AuthenticationCallback passed in acquireToken() can reference an invalid UI causing memory leaks and NullPointerExceptions

Since the Activity/Fragment can be destroyed at anytime by Android there is a big risk of memory leaks and the app crashing when implementing AuthenticationCallback’s onSuccess() and onError() methods.
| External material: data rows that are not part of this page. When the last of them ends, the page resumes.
Definition openOptions (cfg : Config) : Options :=
  MkOptions (swrap64 (CfgCardinality cfg)) (hotBytes cfg) (hotRecords + Z.quot hotRecords 4)
    (CfgCacheBytes cfg) 4096 (bool_decide (CfgSynchronous cfg = "FULL")).

Definition Open {DB} (open : string -> Options -> DB + serr) (cfg : Config) : eng DB + serr :=
  match open (CfgDir cfg +:+ "/data.kv")%string (openOptions cfg) with
  | inr err => inr err
  | inl db => inl (MkEng db (SyncWrites (openOptions cfg)))
  end.

Record batch := MkBatch { ops : list memOp }.
Definition NewBatch : batch := MkBatch [].
Definition batchPut (b : batch) (k v : bytes) : batch := MkBatch (ops b ++ [PutOp k v]).
Definition batchDelete (b : batch) (k : bytes) : batch := MkBatch (ops b ++ [DelOp k]).
Definition batchLen (b : batch) : Z := len (ops b).

Section Ops.
Context {DB : Type} `{KvDB DB}.

Definition Get (e : eng DB) (key : bytes) : option bytes + serr :=
  let '(v, ok, err) := kv_get (e_db e) key in
  match err with
  | Some err => inr err
  | None => if negb ok then inl None else inl (Some v)
  end.

Definition Put (e : eng DB) (key value : bytes) : DB * option serr := (kv_set (e_db e) key value, None).
Definition Delete (e : eng DB) (key : bytes) : DB * option serr := (kv_del (e_db e) key, None).

(** The empty iterator. *)
Definition Scan (e : eng DB) (_ : bytes) : list (bytes * bytes) + serr := inl [].

Definition Flush (e : eng DB) : DB * option serr := if negb (e_sync e) then (e_db e, None) else kv_sync (e_db e).

(** The loop of [Commit]: the writes one at a time. *)
Definition commitLoop (db : DB) (l : list memOp) : DB :=
  foldl (fun db o => if op_del o then kv_del db (op_k o) else kv_set db (op_k o) (op_v o)) db l.

Definition Commit (e : eng DB) (b : batch) : DB * batch * option serr :=
  (commitLoop (e_db e) (ops b), NewBatch, None).

Definition batchOf (l : list memOp) : batch := build_batch NewBatch batchPut batchDelete l.

#[global] Instance adapterOps : AdapterOps (eng DB) := {
  ad_get e k := Get e k;
  ad_put e k v := let '(db, err) := Put e k v in (MkEng db (e_sync e), err);
  ad_delete e k := let '(db, err) := Delete e k in (MkEng db (e_sync e), err);
  ad_commit e l := let '(db, _, err) := Commit e (batchOf l) in (MkEng db (e_sync e), err);
  ad_scan e start n := match Scan e start with inl rows => inl (take n rows) | inr err => inr err end }.
End Ops.

Lemma kv_batchOf_ops l : ops (batchOf l) = norm_op <$> l.
Proof. by apply (build_batch_ops ops). Qed.

Definition Stats : Engine.Stats := UnknownStats.

Definition Close {DB} (dbClose : DB -> option serr) (db : option DB) : option serr :=
  match db with Some d => dbClose d | None => None end.

(** ** Sizing *)

(** A segment has room for [hotRecords] records of the cell's value size, up
    to the cap, and is never empty, for values below 128 TiB. *)
Lemma hotBytes_bounds cfg :
  - 2 ^ 63 + 32 <= CfgValueBytes cfg < 2 ^ 47 ->
  0 < hotBytes cfg <= maxHotBytes /\
  (hotBytes cfg < maxHotBytes -> hotBytes cfg = hotRecords * recordBytes cfg) /\
  (0 <= CfgValueBytes cfg -> recordBytes cfg = CfgValueBytes cfg + 32).
Proof.
  intros Hv. unfold hotBytes, recordBytes, hotRecords. change maxHotBytes with 67108864.
  rewrite (swrap64_id (CfgValueBytes cfg + 32)) by (unfold is_i64; lia).
  case_zcmp; rewrite swrap64_id by (unfold is_i64; lia); lia.
Qed.

(** ** The contract *)

(** The keys a run of requests writes. *)
Definition op_keys (l : list memOp) : gset bytes := list_to_set (op_k <$> l).

Definition req_ops (r : areq) : list memOp :=
  match r with AWrite o => [o] | ABatch l => l | _ => [] end.

Definition written (rs : list areq) : gset bytes := op_keys (rs ≫= req_ops).

Lemma op_keys_app l1 l2 : op_keys (l1 ++ l2) = op_keys l1 ∪ op_keys l2.
Proof. unfold op_keys. by rewrite fmap_app, list_to_set_app_L. Qed.

Section Contract.
Context {DB : Type} `{KvLaws DB}.

(** The state of a session: the store holds and keeps [m], and the keys given
    so far, with those still to come, fit the index. *)
Definition fits (db : DB) (m : gmap bytes bytes) (ks todo : gset bytes) : Prop :=
  kv_holds db m ks /\ Z.of_nat (size (ks ∪ todo)) <= kv_cap db /\ (kv_syncs db = true -> kv_durable db m).

Lemma commitLoop_norm l : forall db : DB, commitLoop db (norm_op <$> l) = commitLoop db l.
Proof. induction l as [|[[] k v] l IH]; intros db; cbn; [done|apply IH..]. Qed.

Lemma commitLoop_fits l : forall (db : DB) m ks todo,
  fits db m ks (op_keys l ∪ todo) ->
  fits (commitLoop db l) (apply_ops m l) (ks ∪ op_keys l) todo /\
  kv_cap (commitLoop db l) = kv_cap db /\ kv_syncs (commitLoop db l) = kv_syncs db.
Proof.
  induction l as [|o l IH]; intros db m ks todo (Hh & Hc & Hd).
  - change (op_keys []) with (∅ : gset bytes) in *. rewrite union_empty_r_L, union_empty_l_L in *. done.
  - change (o :: l) with ([o] ++ l) in *. rewrite op_keys_app in *.
    assert (op_keys [o] = {[op_k o]}) as Ho by (unfold op_keys; cbn; set_solver). rewrite Ho in *.
    assert (Z.of_nat (size (ks ∪ {[op_k o]})) <= kv_cap db) as Hs.
    { etrans; [|exact Hc]. apply inj_le, subseteq_size. set_solver. }
    set (db' := if op_del o then kv_del db (op_k o) else kv_set db (op_k o) (op_v o)).
    assert (kv_holds db' (apply_op m o) (ks ∪ {[op_k o]}) /\
            (kv_syncs db = true -> kv_durable db' (apply_op m o)) /\
            kv_cap db' = kv_cap db /\ kv_syncs db' = kv_syncs db) as (Hh' & Hd' & Hcap & Hsync).
    { subst db'. unfold apply_op. destruct (op_del o).
      - destruct (kv_del_law db m ks (op_k o) Hh Hs), (kv_del_mode db (op_k o)). by split_and!.
      - destruct (kv_set_law db m ks (op_k o) (op_v o) Hh Hs), (kv_set_mode db (op_k o) (op_v o)). by split_and!. }
    destruct (IH db' (apply_op m o) (ks ∪ {[op_k o]}) todo) as (Hf & Hcap2 & Hsync2).
    + split_and!; [done| |by rewrite Hsync]. rewrite Hcap. by rewrite <- !(assoc_L (∪)) in *.
    + rewrite <- Hcap, <- Hsync. rewrite (assoc_L (∪)). done.
Qed.
(** The bytes on disk a result reports: the sum of the file sizes when the walk
    meets no error and the dataset is not empty, otherwise -1 for unknown. *)
Definition onDiskBytes (c : CellConfig) (t : entry) : Z :=
  match errors t with
  | [] => if logicalBytes c >? 0 then swrap64 (sumZ (files t)) else -1
  | _ => -1
  end.

Lemma amp_onDisk a st c t :
  ra_OnDiskBytes a = -1 ->
  ra_OnDiskBytes (writeAmp (spaceAmp a (dirSize t) (logicalBytes c)) st (logicalBytes c)) = onDiskBytes c t.
Proof.
  intros Ha. assert (ra_OnDiskBytes (spaceAmp a (dirSize t) (logicalBytes c)) = onDiskBytes c t) as Hs.
  { unfold onDiskBytes. pose proof (dirSize_spec t) as Hd. destruct (errors t).
    - rewrite Hd. unfold spaceAmp. by destruct (logicalBytes c >? 0).
    - destruct (dirSize t) as [n e]. cbn in Hd. by subst e. }
  unfold writeAmp. destruct st as [s|]; [|done]. by destruct (_ && _).
Qed.

(** The result of a cell that ran to its end. *)
Definition ran (c : CellConfig) (w : world) (per : Z) (m : Meta) (r : Result) : Prop :=
  Error r = "" /\ Count_ (LatencyNs r) = wrap64 (Concurrency c * per) /\ rl_Ops (Load_ r) = Cardinality c /\
  REngine r = cellEngine c m /\ RWorkload r = RWorkload (initResult c w) /\ Environment r = w_env w /\
  ra_OnDiskBytes (Amplification r) = onDiskBytes c (w_dir w).

Section Played.
Context {E B I : Type} `{Engine E B I}.
Context (pow : float64 -> float64 -> float64) (oob : float64 -> Z).
Context (engineNew : string -> E + string).

Lemma measured_count (e e' : E) c per sched h reads writes :
  is_u64 (Operations c) -> Forall (fun '(_, ns) => is_u64 ns) sched -> perClientOps c = Ok per ->
  runMeasured pow oob e c sched = Done (e', (h, reads, writes)) -> total h = wrap64 (Concurrency c * per).
Proof.
  intros Ho Hlat Hper Hrun.
  destruct (runMeasured_accounting pow oob _ _ _ _ _ _ _ Ho Hlat Hrun)
    as (per' & ts & Hper' & Hran & _ & _ & _ & _ & _ & _ & _ & Htot). rewrite Hper in Hper'. injection Hper' as <-.
  rewrite Htot. cbn [total hist_of]. f_equal. unfold len. rewrite (concat_lengths (Z.to_nat per)).
  - rewrite length_fmap, <- (Forall2_length _ _ _ Hran), length_seq.
    pose proof (perClientOps_range _ _ Ho Hper). unfold runMeasured in Hrun. rewrite Hper in Hrun.
    destruct (Z.ltb_spec (Concurrency c) 0); [done|]. lia.
  - apply Forall_fmap. eapply Forall2_Forall_r; [exact Hran|]. apply Forall_forall. by intros i _ t (_ & _ & Hl).
Qed.

(** A cell whose engine opens, loads and then returns from every call. *)
Lemma RunCell_played c (S0 : Sustains (ValueBytes c) E B I) (e e0 e1 : E) w per :
  engineNew (EngineName c) = inl e -> e_open e (cellConfig c (cellDir c)) = Ok (e0, None) ->
  loadDataset pow oob e0 c = Ok (e1, None) -> su_ok (length (w_sched w)) e1 ->
  (forall n e, su_ok n e -> exists e', e_flush e = Ok e' /\ su_ok n e') -> playable (e_meta e) c w per ->
  exists r, RunCell pow oob engineNew c w = Done r /\ ran c w per (e_meta e) r.
Proof.
  intros Hnew Hopen Hload Hsu Hflush [Hsup Hcard Hz Hv Hc Ho Hper Hlat Hfair Hmk [Hg1 Hg2]].
  destruct (readGC_ok oob _ Hg1) as [s1 Hs1]. destruct (readGC_ok oob _ Hg2) as [s2 Hs2].
  destruct (Hflush _ _ Hsu) as (e2 & Hf2 & Hsu2).
  destruct (runMeasured_live (ValueBytes c) pow oob e2 c per (w_sched w))
    as (e3 & h & reads & writes & Hrun & Hsu3); try done.
  destruct (Hflush _ _ Hsu3) as (e4 & Hf4 & _).
  pose proof (measured_count _ _ _ _ _ _ _ _ Ho Hlat Hper Hrun) as Ht.
  unfold RunCell, runCellBody. rewrite Hnew.
  rewrite (proj1 (supported_tests _ c Hsup)), (proj2 (supported_tests _ c Hsup)), Hmk, Hopen.
  unfold measureCell. rewrite Hload, Hf2, Hs1, Hrun, Hs2, Hf4. cbv zeta. eexists. split; [done|]. unfold ran.
  destruct (_ && _), (bool_decide (MetaMode (e_meta e) = ModeInProc)); cbn -[writeAmp spaceAmp]; rewrite amp_onDisk, ?Ht; done.
Qed.
End Played.

Section Cell.
Context {E B I : Type} `{StoreEngine E B I}.
Context (pow : float64 -> float64 -> float64) (oob : float64 -> Z).

Lemma store_live (e : E) c per sched m b :
  kv_rep e m b -> 1 <= Cardinality c < 2 ^ 64 ->
  (SpecDist (CellWorkload c) = DistZipfian -> 2 <= Cardinality c) -> 0 <= ValueBytes c ->
  1 <= Concurrency c -> is_u64 (Operations c) -> perClientOps c = Ok per ->
  Forall (fun '(_, ns) => is_u64 ns) sched -> b + len sched * loadCost (ValueBytes c) <= kv_budget ->
  fair c per sched ->
  exists e' h reads writes m' b', runMeasured pow oob e c sched = Done (e', (h, reads, writes)) /\
    kv_rep e' m' b'.
Proof using All.
  intros Hrep Hk Hz Hv Hconc Ho Hper Hns Hb Hfair.
  destruct (runMeasured_live (ValueBytes c) pow oob e c per sched)
    as (e' & h & reads & writes & Hrun & _ & m' & b' & Hrep' & _); try done.
  { split; [done|]. by exists m, b. }
  by exists e', h, reads, writes, m', b'.
Qed.

Context (engineNew : string -> E + string).

(** An engine that opens empty and has nothing to flush. *)
Lemma RunCell_success e e0 c w per :
  engineNew (EngineName c) = inl e -> (forall cfg, e_open e cfg = Ok (e0, None)) -> kv_rep e0 ∅ 0 ->
  (forall e, e_flush e = Ok e) -> runnable (e_meta e) c w per ->
  exists r, RunCell pow oob engineNew c w = Done r /\ ran c w per (e_meta e) r.
Proof using All.
  intros Hnew Hopen Hrep Hflush [Hplay Hbud]. pose proof Hplay as [_ Hcard _ Hv _ _ _ _ _ _ _].
  assert (0 <= loadCost (ValueBytes c)) by (unfold loadCost; lia). pose proof (len_nonneg (w_sched w)).
  destruct (loadDataset_spec pow oob (length (w_sched w)) e0 c Hrep) as (e1 & m1 & b1 & Hload & Hrep1 & _ & Hb1);
    [lia|done|unfold len in *; nia|].
  apply (RunCell_played pow oob engineNew c (store_sustains (ValueBytes c)) e e0 e1); try done.
  - split; [done|]. by exists m1, b1.
  - intros n e'. rewrite Hflush. eauto.
Qed.
End Cell.

(** ** Claims *)

(** The driver's view of [swiss], and a small cell to try it on: one client,
    one uniform read of a one-key dataset. *)
#[local] Instance demoEngine : Engine swiss memBatch unit := inmemEngine swissMeta.

Definition demoCell : CellConfig :=
  MkCellConfig "swiss" (MkSpec "readrandom" 100 0 0 0 0 0 DistUniform false false false)
    "cache-resident" "tuned" "DEFAULT" 1 8 1 1 1 "run-1" "/tmp" 0 "0-1".

Definition demoWorld : world :=
  MkWorld zeroManifest None f64_one [(0%nat, 5); (0%nat, 7)] f64_one None None
    (MkMemStats 0 f64_zero 0) (MkMemStats 0 f64_zero 0) (Dir (inl [])).

Definition demoPow (x _ : float64) : float64 := x.
Definition demoOob (_ : float64) : Z := 0.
The easiest way to see this is by enabling the “Don’t keep actives” option on Android’s Developer options. After that methods like Fragment’s isAdded() and getActivity() would report an invalid state when used inside the AuthenticationCallback.

@Override
public void onCreate(Bundle savedInstanceState) {
  //...
  AuthenticationContext adalAuthContext = new AuthenticationContext(getActivity().getApplicationContext(), AUTHORITY_URL, true);
  //…
}

public void loginClick() {
  adalAuthContext.acquireToken(wrapFragment(this), RESOURCE_ID, CLIENT_ID, REDIRECT_URL, emailTextView.getText().toString(), PromptBehavior.Always, "", new AuthenticationCallback<AuthenticationResult>() { // <-- This callback holds a reference to the "original" fragment (the one used to call `startActivityForResult()`)
    @Override
    public void onSuccess(AuthenticationResult authenticationResult) {
      String token = authenticationResult.getAccessToken(); // <-- Valid token is returned, but can't be used
      Boolean isFragmentInAValidState = isAdded() && getActivity() != null; // <— This is false, which means the callback is referencing an old fragment instance effectively leaking it, and also causing all kinds of NPEs
    }

    @Override
    public void onError(Exception e) {
      //...
    }
  });
}

@Override
public void onActivityResult(int requestCode, int resultCode, Intent data) {
  // At this point, this is a new Fragment that has been created by Android
  super.onActivityResult(requestCode, resultCode, data);
  adalAuthContext.onActivityResult(requestCode, resultCode, data);
}

This issue has been discussed with @weijjia and she is looking into it.